Road in Johannesburg, South Africa

Beyers Naudé Drive is a large arterial route in Johannesburg, South Africa. It starts at the University of Johannesburg in Auckland Park, travelling through Melville, Roosevelt Park, Northcliff, Blackheath and traversing the N1 Western Bypass at Randpark Ridge. It terminates at the N14 freeway near Muldersdrift. It was previously known as DF Malan Drive. It forms part of Johannesburg's M5 road.

== Background ==
On old Johannesburg municipal maps, the rough roadway was called the Mulders Drift Road. Later it was renamed DF Malan Drive after the South African Prime Minister DF Malan. In September 2001, DF Malan Drive was renamed Beyers Naudé Drive after celebrated anti-apartheid pastor Beyers Naudé. He was excommunicated by the Dutch Reformed Church for his views, but subsequently re-accepted after apartheid's abolition.
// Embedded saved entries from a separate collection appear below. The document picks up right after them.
(** [needle in text] for two strings. *)
Fixpoint str_contains (needle text : string) : bool :=
  String.prefix needle text
  || match text with
     | EmptyString => false
     | String _ rest => str_contains needle rest
     end.

(** [str(i)] for an integer. *)
Definition str_of_Z (i : Z) : string :=
  if i <? 0 then "-" +:+ str_of_nat (Z.to_nat (- i))
  else str_of_nat (Z.to_nat i).

Module CarCatalogue.
Import CarService.

(** A value of type [Any]: what [json.load] can return. *)
Abbreviation Any := FAQService.json.
Abbreviation JNull := FAQService.JNull.
Abbreviation JInt := FAQService.JInt.
Abbreviation JFloat := FAQService.JFloat.
Abbreviation JStr := FAQService.JStr.

(** [Fuel], and of the extended fields of [CarDetail] the one that is read,
    [rating], with its [value]. *)
Record Fuel : Type := {
  type : list string;
  efficiency : option (list (string * Any))
}.

Record Rating : Type := { rating_value : option float }.

Record Extended : Type := { rating : option Rating }.

Abbreviation Car := (CarDetail Fuel Extended).
Abbreviation Service := (CarService.t (Fuel := Fuel) (Extended := Extended)).

Record CarComparison : Type := {
  compared_cars : list Car;
  comparison_matrix : list (string * list Any)
}.

Section Catalogue.
Context (lower : string -> string).
Context (extract : string -> list string -> Z -> list (string * Z)).
(** [str(v)], which an f-string applies to the value it formats. *)
Context (py_str : Any -> string).
(** [v <= bound] and [v >= bound] for a value of the efficiency dictionary
    and a float; they raise where Python does, as for a string. *)
Context (any_le any_ge : Any -> float -> result bool).
(** [list.sort(key=..., reverse=...)] when some key holds a value that is
    not an integer: which pairs Python then compares, and so whether and
    what it raises, is left to the interpreter. *)
Context (sort_other_keys :
  (Car -> bool * Any) -> bool -> list Car -> result (list Car)).

(** [get_extended_car_details] *)
Definition get_extended_car_details (self : Service) (car_id : string)
  : result Car :=
  match PyDict.get (lower car_id) (cars self) with
  | Some car => Return car
  | None =>
      let available_ids := PyDict.keys (cars self) in
      let suggestions := extract (lower car_id) available_ids 5 in
      let suggestion_list := map fst suggestions in
      Raise (CarNotFoundError
               ("Car '" +:+ car_id +:+ "' not found." +:+ LF
                +:+ "Did you mean one of these?" +:+ LF
                +:+ String.concat LF
                      (map (fun '(i, s) => "  " +:+ str_of_nat i +:+ ". " +:+ s)
                           (enumerate 1 suggestion_list))))
  end.

(** The rows of the comparison matrix, one function per row: what the row
    holds for one car. *)
Definition na : Any := JStr "N/A".

Definition row_price (car : Car) : Any := JInt (value (price car)).

Definition row_brand (car : Car) : Any := JStr (brand_name (brand car)).

Definition row_body_type (car : Car) : Any :=
  match body_type (basic_info car) with
  | Some bt => if AgentToolKit.truthy bt then JStr bt else na
  | None => na
  end.

Definition row_displacement (car : Car) : Any :=
  match engine car with
  | Some e =>
      match displacement e with
      | Some ((_ :: _) as ds) =>
          JStr (String.concat ", "
                  (map (fun d => str_of_Z (fst d) +:+ snd d) ds))
      | _ => na
      end
  | None => na
  end.

Definition row_fuel_type (car : Car) : Any :=
  match fuel car with
  | Some {| type := (_ :: _) as types |} => JStr (String.concat ", " types)
  | _ =>
      match engine car with
      | Some e =>
          match engine_fuel_type e with
          | Some ((_ :: _) as types) => JStr (String.concat ", " types)
          | _ => na
          end
      | None => na
      end
  end.

Definition row_transmission (car : Car) : Any :=
  match transmission car with
  | Some ((_ :: _) as ts) => JStr (String.concat ", " ts)
  | _ => na
  end.

(** [eff.get('unit', '')] *)
Definition unit_of (eff : list (string * Any)) : Any :=
  match PyDict.get "unit" eff with
  | Some u => u
  | None => JStr ""
  end.

Definition row_mileage (car : Car) : Any :=
  match fuel car with
  | Some {| efficiency := Some ((_ :: _) as eff) |} =>
      match PyDict.get "value" eff with
      | Some v => JStr (py_str v +:+ " " +:+ py_str (unit_of eff))
      | None =>
          match PyDict.get "min" eff, PyDict.get "max" eff with
          | Some lo, Some hi =>
              JStr (py_str lo +:+ "-" +:+ py_str hi +:+ " "
                    +:+ py_str (unit_of eff))
          | _, _ => na
          end
      end
  | _ => na
  end.

Definition row_seating (car : Car) : Any :=
  match dimensions car with
  | Some d => JInt (seating_capacity d)
  | None => na
  end.

Definition row_rating (car : Car) : Any :=
  match extended car with
  | Some {| rating := Some {| rating_value := Some v |} |} =>
      JStr (py_str (JFloat v) +:+ "/10")
  | _ => na
  end.

(** The rows in the order the matrix is filled. *)
Definition matrix_rows : list (string * (Car -> Any)) :=
  [("Price (INR)", row_price); ("Brand", row_brand);
   ("Body Type", row_body_type);
   ("Engine Displacement", row_displacement);
   ("Fuel Type", row_fuel_type); ("Transmission", row_transmission);
   ("Mileage", row_mileage); ("Seating Capacity", row_seating);
   ("Rating", row_rating)].

(** [get_car_comparison] *)
Definition get_car_comparison (self : Service) (car_ids : list string)
  : result CarComparison :=
  cars ← mapM (get_extended_car_details self) car_ids;
  match cars with
  | [] => Raise (ValueError "No cars provided for comparison")
  | _ =>
      Return {| compared_cars := cars;
                comparison_matrix :=
                  map (fun '(label, row) => (label, map row cars))
                      matrix_rows |}
  end.

(** One test of [_matches_filters]: [if c: return False]. *)
Definition reject_if (c : bool) (rest : result bool) : result bool :=
  if c then Return false else rest.

Definition is_set {A : Type} (o : option A) : bool :=
  match o with Some _ => true | None => false end.

(** [ft.lower()] for the fuel types of the car, those of [fuel] first. *)
Definition fuel_types_lower (car : Car) : list string :=
  (match fuel car with
   | Some fu => map lower (type fu)
   | None => []
   end
   ++ match engine car with
      | Some e =>
          match engine_fuel_type e with
          | Some types => map lower types
          | None => []
          end
      | None => []
      end)%list.

(** The mileage both the filter and the sort key read: the single value,
    or else the upper end of the range, or else the lower. *)
Definition mileage_of (eff : list (string * Any)) : option Any :=
  match PyDict.get "value" eff with
  | Some v => Some v
  | None =>
      match PyDict.get "max" eff with
      | Some v => Some v
      | None => PyDict.get "min" eff
      end
  end.

Definition max_of (first : Z) (others : list Z) : Z :=
  fold_left Z.max others first.

Definition min_of (first : Z) (others : list Z) : Z :=
  fold_left Z.min others first.

(** [_matches_filters] *)
Definition _matches_filters (car : Car) (f : filters) : result bool :=
  reject_if
    match min_price f with
    | Some m => value (price car) <? m
    | None => false
    end
  (reject_if
    match max_price f with
    | Some m => value (price car) >? m
    | None => false
    end
  (reject_if
    match f_brand f with
    | Some b =>
        negb (AgentToolKit.truthy (brand_name (brand car)))
        || negb (String.eqb (lower (brand_name (brand car))) (lower b))
    | None => false
    end
  (reject_if
    match f_body_type f with
    | Some b =>
        match body_type (basic_info car) with
        | Some bt =>
            negb (AgentToolKit.truthy bt)
            || negb (String.eqb (lower bt) (lower b))
        | None => true
        end
    | None => false
    end
  (reject_if
    match f_fuel_type f with
    | Some ft => negb (existsb (String.eqb (lower ft)) (fuel_types_lower car))
    | None => false
    end
  (reject_if
    match f_transmission f with
    | Some t =>
        match transmission car with
        | Some ((_ :: _) as ts) =>
            negb (existsb (String.eqb (lower t)) (map lower ts))
        | _ => true
        end
    | None => false
    end
  (reject_if
    match f_seating_capacity f with
    | Some sc =>
        match dimensions car with
        | Some d => negb (seating_capacity d =? sc)
        | None => true
        end
    | None => false
    end
  (reject_if
    (if is_set (engine_displacement_more_than f)
        || is_set (engine_displacement_less_than f)
     then
       match engine car ≫= displacement with
       | Some (d :: ds) =>
           let max_displacement := max_of (fst d) (map fst ds) in
           let min_displacement := min_of (fst d) (map fst ds) in
           match engine_displacement_more_than f with
           | Some m => max_displacement <=? m
           | None => false
           end
           || match engine_displacement_less_than f with
              | Some m => min_displacement >=? m
              | None => false
              end
       | _ => true
       end
     else false)
  (if is_set (mileage_more_than f) || is_set (mileage_less_than f)
   then
     match fuel car ≫= efficiency with
     | Some ((_ :: _) as eff) =>
         match mileage_of eff with
         | None | Some FAQService.JNull => Return false
         | Some car_mileage =>
             too_low ← match mileage_more_than f with
                       | Some m => any_le car_mileage m
                       | None => Return false
                       end;
             reject_if too_low
               (too_high ← match mileage_less_than f with
                           | Some m => any_ge car_mileage m
                           | None => Return false
                           end;
                reject_if too_high (Return true))
         end
     | _ => Return false
     end
   else Return true)))))))).

(** [_get_sort_value] *)
Definition _get_sort_value (car : Car) (sort_by : string) : bool * Any :=
  if String.eqb sort_by "price" then (true, JInt (value (price car)))
  else if String.eqb sort_by "mileage" then
    match fuel car ≫= efficiency with
    | Some ((_ :: _) as eff) =>
        match mileage_of eff with
        | Some v => (true, v)
        | None => (false, JInt 0)
        end
    | _ => (false, JInt 0)
    end
  else if String.eqb sort_by "seating_capacity" then
    match dimensions car with
    | Some d => (true, JInt (seating_capacity d))
    | None => (false, JInt 0)
    end
  else if String.eqb sort_by "engine_displacement" then
    match engine car ≫= displacement with
    | Some (d :: ds) => (true, JInt (max_of (fst d) (map fst ds)))
    | _ => (false, JInt 0)
    end
  else (true, JInt 0).

(** Keys whose second component is an integer, and Python's order of such
    pairs: by the first component, [False] before [True], then by the
    second. *)
Definition int_key (k : bool * Any) : option (bool * Z) :=
  match k with
  | (has_value, FAQService.JInt n) => Some (has_value, n)
  | _ => None
  end.

Definition pair_lt (a b : bool * Z) : bool :=
  if Bool.eqb (fst a) (fst b) then snd a <? snd b
  else negb (fst a) && fst b.

Definition key_lt (a b : bool * Any) : bool :=
  match int_key a, int_key b with
  | Some x, Some y => pair_lt x y
  | _, _ => false
  end.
The drive links the inner city of Johannesburg to the far western regions of Gauteng over a distance of 30 kilometres. It varies from being three lanes in each direction through Roosevelt Park and Randpark Ridge to being single lanes in each direction through Honeydew/Zandspruit and further out to Muldersdrift.

Several shopping malls, the largest being Cresta Shopping Centre in Blackheath, are located along Beyers Naudé Drive. It is a major arterial route for residents of Randburg and Roodepoort to access the city centre (Braamfontein and the M1 highway through the city centre).